Before you launch your own media kingdom, Dan Abrams ’88 has some advice.
“Sleep, exercise and aggressive dental care are the three things I think you’ve gotta have to succeed,” says Abrams, a television news star and founder of his own news empire, Abrams Media.
Abrams is on top of all three – seven hours a night, 20-50 minutes a day with, yes, some sparkling pearly whites – and perhaps correspondingly, he is in great demand.
In addition to running his company, his commitments include a weeknight news show on upstart cable network NewsNation, serving as chief legal affairs correspondent at ABC News, hosting cop show On Patrol Live on Friday and Saturday nights on digital television channel Reelz and delivering The Dan Abrams Show: Where Politics Meets the Law on SiriusXM's P.O.T.U.S. channel.
But his crowning glory is the passel of websites owned by Abrams Media, including the media/politics mélange at Mediaite.com and several sites dedicated to fine alcoholic spirits. He is also head of the cable channel Law & Crime Network.

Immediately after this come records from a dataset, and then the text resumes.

(** ** Rows *)
Record project_row : Type := ProjectRow {
  pr_title : string; pr_source : option string; pr_created : Z }.
Record access_row : Type := AccessRow {
  ac_visibility : visibility; ac_opened_by : option string; ac_opened_at : option Z;
  ac_changed_by : string; ac_changed_at : Z }.
Record node_row : Type := NodeRow {
  n_revision : Z; n_goal : string; n_contract : list check; n_hash : string;
  n_status : node_status; n_priority : Z; n_receipt : option string;
  n_created : Z; n_updated : Z; n_facet : option facet }.
Record revision_row : Type := RevisionRow {
  r_project : string; r_node : string; r_revision : Z; r_goal : string;
  r_contract : list check; r_hash : string; r_deps : list string; r_created : Z }.
Record event_row : Type := EventRow {
  e_seq : nat; e_project : string; e_node : option string; e_type : string;
  e_payload : json; e_created : Z }.
Record policy_row : Type := PolicyRow {
  po_revision : Z; po_dispatch : dispatch_mode; po_reason : string;
  po_actor : string; po_updated : option Z }.
Record enforcement_row : Type := EnforcementRow {
  en_claims : bool; en_reason : string; en_actor : string; en_updated : Z;
  en_review : bool }.
Record hold_row : Type := HoldRow {
  ho_revision : Z; ho_held : bool; ho_reason : string; ho_actor : string;
  ho_updated : option Z }.
Record binding_row : Type := BindingRow {
  sb_revision : Z; sb_repo : string; sb_common : string; sb_actor : string;
  sb_updated : Z }.
Record link_row : Type := LinkRow {
  li_node : string; li_kind : string; li_ref : string; li_label : string;
  li_observed : string; li_artifact : option string; li_report : option string;
  li_provenance : string; li_recorded_by : string; li_revision : Z;
  li_protection : bool; li_hash : string; li_created : Z }.
Record retirement_row : Type := RetirementRow {
  rt_project : string; rt_reference : string; rt_node : string; rt_revision : Z;
  rt_hash : string; rt_run : string; rt_foreign_project : string;
  rt_foreign_attempt : string; rt_foreign_execution : string;
  rt_request_key : string; rt_request_hash : string; rt_actor : string;
  rt_reason : string; rt_created : Z }.
Record attempt_row : Type := AttemptRow {
  a_id : string; a_project : string; a_node : string; a_revision : Z;
  a_hash : string; a_snapshot : string; a_context : json;
  a_request_key : string; a_request_hash : string; a_workflow : option string;
  a_execution : option string; a_run : option string;
  a_graph_version : option Z; a_graph_digest : option string;
  a_status : attempt_status; a_artifact : option string; a_error : option string;
  a_created : Z; a_updated : Z; a_kind : execution_kind;
  a_harness : option string; a_external : option string; a_reporter : option string;
  a_version : Z; a_artifact_kind : option artifact_kind;
  a_terminal : option string; a_abandon : option abandon_kind;
  a_owner : option string; a_fence : Z; a_lease : option Z; a_heartbeat : option Z }.
Record evidence_row : Type := EvidenceRow {
  v_id : string; v_attempt : string; v_criterion : string; v_kind : check_kind;
  v_verdict : verdict; v_artifact : string; v_report_ref : string;
  v_report_sha : string; v_reviewer : string; v_detail : string; v_hash : string;
  v_created : Z; v_director : option string }.
Record acceptance_row : Type := AcceptanceRow {
  rc_project : string; rc_node : string; rc_revision : Z; rc_attempt : string;
  rc_artifact : string; rc_hash : string; rc_snapshot : string;
  rc_evidence : list string; rc_reviewer : string; rc_created : Z;
  rc_provenance : json }.
Record owner_row : Type := OwnerRow {
  ow_project : string; ow_node : string; ow_harness : string; ow_external : string;
  ow_status : owner_status; ow_admitted : Z; ow_updated : Z; ow_settled : option Z }.
Record observation_row : Type := ObservationRow {
  ob_attempt : string; ob_id : string; ob_version : Z; ob_status : attempt_status;
  ob_result : attempt_status; ob_quiescent : bool; ob_artifact : option string;
  ob_artifact_kind : option artifact_kind; ob_report_ref : string;
  ob_report_sha : string; ob_actor : string; ob_detail : string; ob_hash : string;
  ob_context : string; ob_created : Z; ob_late : bool; ob_fence : option Z }.
Record blob_row : Type := BlobRow { bl_bytes : string; bl_ref : string; bl_created : Z }.
Record claim_row : Type := ClaimRow {
  cl_id : string; cl_project : string; cl_node : string; cl_driver : string;
  cl_purpose : purpose; cl_status : claim_status; cl_fence : Z; cl_revision : Z;
  cl_attempt : option string; cl_workspace : string; cl_subagent : option string;
  cl_lease : Z; cl_expires : Z; cl_heartbeat : Z; cl_request_key : string;
  cl_request_hash : string; cl_created : Z; cl_updated : Z }.
Record history_row : Type := HistoryRow {
  hi_claim : string; hi_project : string; hi_node : string; hi_driver : string;
  hi_purpose : purpose; hi_status : claim_status; hi_fence : Z; hi_expires : Z;
  hi_actor : string; hi_reason : string; hi_created : Z }.
Record declaration_row : Type := DeclarationRow {
  de_since : Z; de_reason : string; de_return : option Z }.
Record wait_row : Type := WaitRow {
  wa_id : string; wa_driver : string; wa_started : Z; wa_until : Z; wa_ended : option Z }.
(** [driver_audit]: the operation with its closed payload. *)
Inductive audit_operation : Set :=
  | AuditPresence (status cause : string)
  | AuditRegister (kind : driver_kind) (is_admin : bool)
  | AuditRotate (legacy : bool)
  | AuditStatus (status previous : driver_status)
  | AuditAdmin (is_admin : bool)
  | AuditMembership (membership_ref : nat) (is_member : bool).
Record audit_row : Type := AuditRow {
  au_driver : string; au_operation : audit_operation; au_actor : string; au_created : Z }.
Record driver_row : Type := DriverRow {
  drv_name : string; drv_kind : driver_kind; drv_admin : bool; drv_token : option string;
  drv_rotated : option Z; drv_host : string; drv_capabilities : json; drv_status : driver_status;
  drv_revision : Z; drv_created : Z; drv_seen : option Z }.
Record member_row : Type := MemberRow {
  mb_project : string; mb_driver : string; mb_member : bool; mb_revision : Z;
  mb_actor : string; mb_updated : Z }.
Record handoff_row : Type := HandoffRow {
  hf_id : string; hf_project : string; hf_attempt : option string; hf_claim : option string;
  hf_node : string; hf_from : string; hf_to : string; hf_status : handoff_status;
  hf_package : json; hf_fence : Z; hf_request_key : string; hf_request_hash : string;
  hf_expires : Z; hf_created : Z; hf_updated : Z; hf_decided : option string;
  hf_reason : option string }.
Record subagent_row : Type := SubagentRow {
  sa_id : string; sa_driver : string; sa_project : string; sa_attempt : string;
  sa_node : string; sa_workspace : string; sa_hash : string; sa_created : Z }.
(** A message; [im_text] is its subject and body, but for a notice, whose prose is not kept. *)
Record message_row : Type := MessageRow {
  im_id : string; im_thread : string; im_sender : option string; im_project : option string;
  im_kind : string; im_mode : string; im_text : option (string * string); im_refs : json;
  im_reply : option string; im_created : Z; im_to_user : bool; im_from_user : bool; im_segments : json }.
Record delivery_row : Type := DeliveryRow {
  dl_id : string; dl_message : string; dl_target : string; dl_seq : nat;
  dl_status : delivery_status; dl_version : Z }.
Record request_row : Type := RequestRow { rq_payload : json; rq_result : json }.
Record read_row : Type := ReadRow { cr_created : Z; cr_message : string; cr_updated : Z }.
Record issue_row : Type := IssueRow {
  is_id : string; is_project : string; is_request_key : string; is_request_hash : string;
  is_kind : string; is_title : string; is_body : string; is_source : option string;
  is_status : string; is_version : Z; is_resolution : option json; is_actor : string;
  is_director : string; is_created : Z; is_updated : Z }.
Record design_row : Type := DesignRow {
  dr_payload : json; dr_hash : string; dr_author : string; dr_created : Z }.
Record baseline_row : Type := BaselineRow {
  bs_manifest : json; bs_hash : string; bs_author : string; bs_created : Z }.
Record design_binding_row : Type := DesignBindingRow { bd_snapshot : json; bd_hash : string }.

“It’s by far the most significant thing I do,” Abrams says. “I’m definitely most proud of having built something from scratch.”
Abrams comes from courtroom acumen: His attorney father, Floyd Abrams, successfully represented The New York Times in a First Amendment case over the publication of the Pentagon Papers in the 1970s. Dan was 5 years old at the time, but the political fervor around the case helped create a curious youngster.
When it came time for college, “I wanted to get out of the northeast and I liked the idea of going to what I viewed as a southern school,” Abrams says.
Duke’s political science department fed Abrams’ love of the governmental process.
“I had a professor, James David Barber, and he was a big deal when I was there,” Abrams recalls. “I liked the fact that he was successful, and he had shown that his words and his thoughts and his ideas influenced others.”
After Duke, Abrams earned his law degree from Columbia University Law School, but the broadcast bug bit him hard.
“When I was in my first year of law school, I bumped into a Duke classmate who was a local reporter or anchor in Oklahoma City, and I was so jealous,” Abrams says. “She was telling me about the sorts of stories she covered and what she did, and I was thinking, ‘Maybe I’m in the wrong place.’”
He got the law degree, and viewers of the O.J. Simpson trial met Abrams and his animated enthusiasm as a legal correspondent for Court TV. He took it from there, leading MSNBC as general manager for a spell, then to ABC as a legal analyst while taking time to form Abrams Media in 2009.
To establish a news website – and media ownership is not for the timid, Abrams says – “You have to be willing to give something up and not do the safe thing. You either have it or you don’t, and you can’t force entrepreneurship.”
His next project at press time is a vacation to Anguilla with his family, which include partner Florinka Pesenti, son Everett and daughter Emilia.
Getting time off is as much a chore as producing a television show, with so many moving parts in his life. So what do you do on those two weeks off?
Two weeks? Unheard of.
“A week is the max,” he says. “I can’t be out of commission for two weeks at a time. But it’s OK. These commitments are not going to be there forever.”
And when they go away?
“That’s the beauty of owning your own business,” he says. “I will always have something very fun and exciting to do.”